• [Your instructions]: An exact copy of all the data below is needed.
───── Record excerpts ─────
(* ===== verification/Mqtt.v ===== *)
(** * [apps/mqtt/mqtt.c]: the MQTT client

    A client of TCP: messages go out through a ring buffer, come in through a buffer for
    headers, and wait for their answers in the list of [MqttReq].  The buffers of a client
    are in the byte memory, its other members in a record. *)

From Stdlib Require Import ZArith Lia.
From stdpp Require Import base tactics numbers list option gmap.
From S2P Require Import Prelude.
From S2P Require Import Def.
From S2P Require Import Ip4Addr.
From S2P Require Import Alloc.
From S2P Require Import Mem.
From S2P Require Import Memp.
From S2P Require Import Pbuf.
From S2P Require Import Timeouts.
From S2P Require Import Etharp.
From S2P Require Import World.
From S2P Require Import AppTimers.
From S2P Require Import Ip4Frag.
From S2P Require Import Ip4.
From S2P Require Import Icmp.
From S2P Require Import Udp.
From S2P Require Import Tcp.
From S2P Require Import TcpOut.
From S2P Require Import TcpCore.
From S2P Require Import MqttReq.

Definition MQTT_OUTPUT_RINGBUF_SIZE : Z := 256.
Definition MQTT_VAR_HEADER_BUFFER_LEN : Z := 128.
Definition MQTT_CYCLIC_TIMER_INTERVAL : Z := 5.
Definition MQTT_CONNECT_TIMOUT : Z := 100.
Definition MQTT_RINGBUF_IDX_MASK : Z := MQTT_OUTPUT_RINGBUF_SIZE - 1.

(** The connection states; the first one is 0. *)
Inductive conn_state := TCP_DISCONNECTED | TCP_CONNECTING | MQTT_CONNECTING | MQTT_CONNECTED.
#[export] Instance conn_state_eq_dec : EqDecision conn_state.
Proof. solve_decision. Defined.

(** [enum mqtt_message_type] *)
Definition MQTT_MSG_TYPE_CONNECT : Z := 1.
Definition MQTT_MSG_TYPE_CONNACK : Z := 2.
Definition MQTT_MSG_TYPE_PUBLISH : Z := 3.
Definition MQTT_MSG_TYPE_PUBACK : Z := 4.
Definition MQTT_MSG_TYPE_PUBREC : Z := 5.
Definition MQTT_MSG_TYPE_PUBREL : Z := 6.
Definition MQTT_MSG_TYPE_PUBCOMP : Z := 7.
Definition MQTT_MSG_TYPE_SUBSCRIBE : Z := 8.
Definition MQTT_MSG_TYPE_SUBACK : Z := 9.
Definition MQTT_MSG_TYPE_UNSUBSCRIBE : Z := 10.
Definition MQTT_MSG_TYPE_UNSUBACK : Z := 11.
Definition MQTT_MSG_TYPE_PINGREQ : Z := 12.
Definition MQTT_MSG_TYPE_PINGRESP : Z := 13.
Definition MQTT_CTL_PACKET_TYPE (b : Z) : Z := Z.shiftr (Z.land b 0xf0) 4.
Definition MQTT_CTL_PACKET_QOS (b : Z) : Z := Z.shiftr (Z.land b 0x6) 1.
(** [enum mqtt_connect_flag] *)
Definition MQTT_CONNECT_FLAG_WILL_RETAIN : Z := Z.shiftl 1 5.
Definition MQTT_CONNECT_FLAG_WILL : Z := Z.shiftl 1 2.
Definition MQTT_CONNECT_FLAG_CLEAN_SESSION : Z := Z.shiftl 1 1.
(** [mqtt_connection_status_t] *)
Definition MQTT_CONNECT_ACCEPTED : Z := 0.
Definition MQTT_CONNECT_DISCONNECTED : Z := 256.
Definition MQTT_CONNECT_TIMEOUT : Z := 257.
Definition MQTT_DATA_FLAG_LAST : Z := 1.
─────
• [Written solution]:
(* ===== verification/Mqtt.v ===== *)
(** * [apps/mqtt/mqtt.c]: the MQTT client

    A client of TCP: messages go out through a ring buffer, come in through a buffer for
    headers, and wait for their answers in the list of [MqttReq].  The buffers of a client
    are in the byte memory, its other members in a record. *)

From Stdlib Require Import ZArith Lia.
From stdpp Require Import base tactics numbers list option gmap.
From S2P Require Import Prelude.
From S2P Require Import Def.
From S2P Require Import Ip4Addr.
From S2P Require Import Alloc.
From S2P Require Import Mem.
From S2P Require Import Memp.
From S2P Require Import Pbuf.
From S2P Require Import Timeouts.
From S2P Require Import Etharp.
From S2P Require Import World.
From S2P Require Import AppTimers.
From S2P Require Import Ip4Frag.
From S2P Require Import Ip4.
From S2P Require Import Icmp.
From S2P Require Import Udp.
From S2P Require Import Tcp.
From S2P Require Import TcpOut.
From S2P Require Import TcpCore.
From S2P Require Import MqttReq.

Definition MQTT_OUTPUT_RINGBUF_SIZE : Z := 256.
Definition MQTT_VAR_HEADER_BUFFER_LEN : Z := 128.
Definition MQTT_CYCLIC_TIMER_INTERVAL : Z := 5.
Definition MQTT_CONNECT_TIMOUT : Z := 100.
Definition MQTT_RINGBUF_IDX_MASK : Z := MQTT_OUTPUT_RINGBUF_SIZE - 1.

(** The connection states; the first one is 0. *)
Inductive conn_state := TCP_DISCONNECTED | TCP_CONNECTING | MQTT_CONNECTING | MQTT_CONNECTED.
#[export] Instance conn_state_eq_dec : EqDecision conn_state.
Proof. solve_decision. Defined.

(** [enum mqtt_message_type] *)
Definition MQTT_MSG_TYPE_CONNECT : Z := 1.
Definition MQTT_MSG_TYPE_CONNACK : Z := 2.
Definition MQTT_MSG_TYPE_PUBLISH : Z := 3.
Definition MQTT_MSG_TYPE_PUBACK : Z := 4.
Definition MQTT_MSG_TYPE_PUBREC : Z := 5.
Definition MQTT_MSG_TYPE_PUBREL : Z := 6.
Definition MQTT_MSG_TYPE_PUBCOMP : Z := 7.
Definition MQTT_MSG_TYPE_SUBSCRIBE : Z := 8.
Definition MQTT_MSG_TYPE_SUBACK : Z := 9.
Definition MQTT_MSG_TYPE_UNSUBSCRIBE : Z := 10.
Definition MQTT_MSG_TYPE_UNSUBACK : Z := 11.
Definition MQTT_MSG_TYPE_PINGREQ : Z := 12.
Definition MQTT_MSG_TYPE_PINGRESP : Z := 13.
Definition MQTT_CTL_PACKET_TYPE (b : Z) : Z := Z.shiftr (Z.land b 0xf0) 4.
Definition MQTT_CTL_PACKET_QOS (b : Z) : Z := Z.shiftr (Z.land b 0x6) 1.
(** [enum mqtt_connect_flag] *)
Definition MQTT_CONNECT_FLAG_WILL_RETAIN : Z := Z.shiftl 1 5.
Definition MQTT_CONNECT_FLAG_WILL : Z := Z.shiftl 1 2.
Definition MQTT_CONNECT_FLAG_CLEAN_SESSION : Z := Z.shiftl 1 1.
(** [mqtt_connection_status_t] *)
Definition MQTT_CONNECT_ACCEPTED : Z := 0.
Definition MQTT_CONNECT_DISCONNECTED : Z := 256.
Definition MQTT_CONNECT_TIMEOUT : Z := 257.
Definition MQTT_DATA_FLAG_LAST : Z := 1.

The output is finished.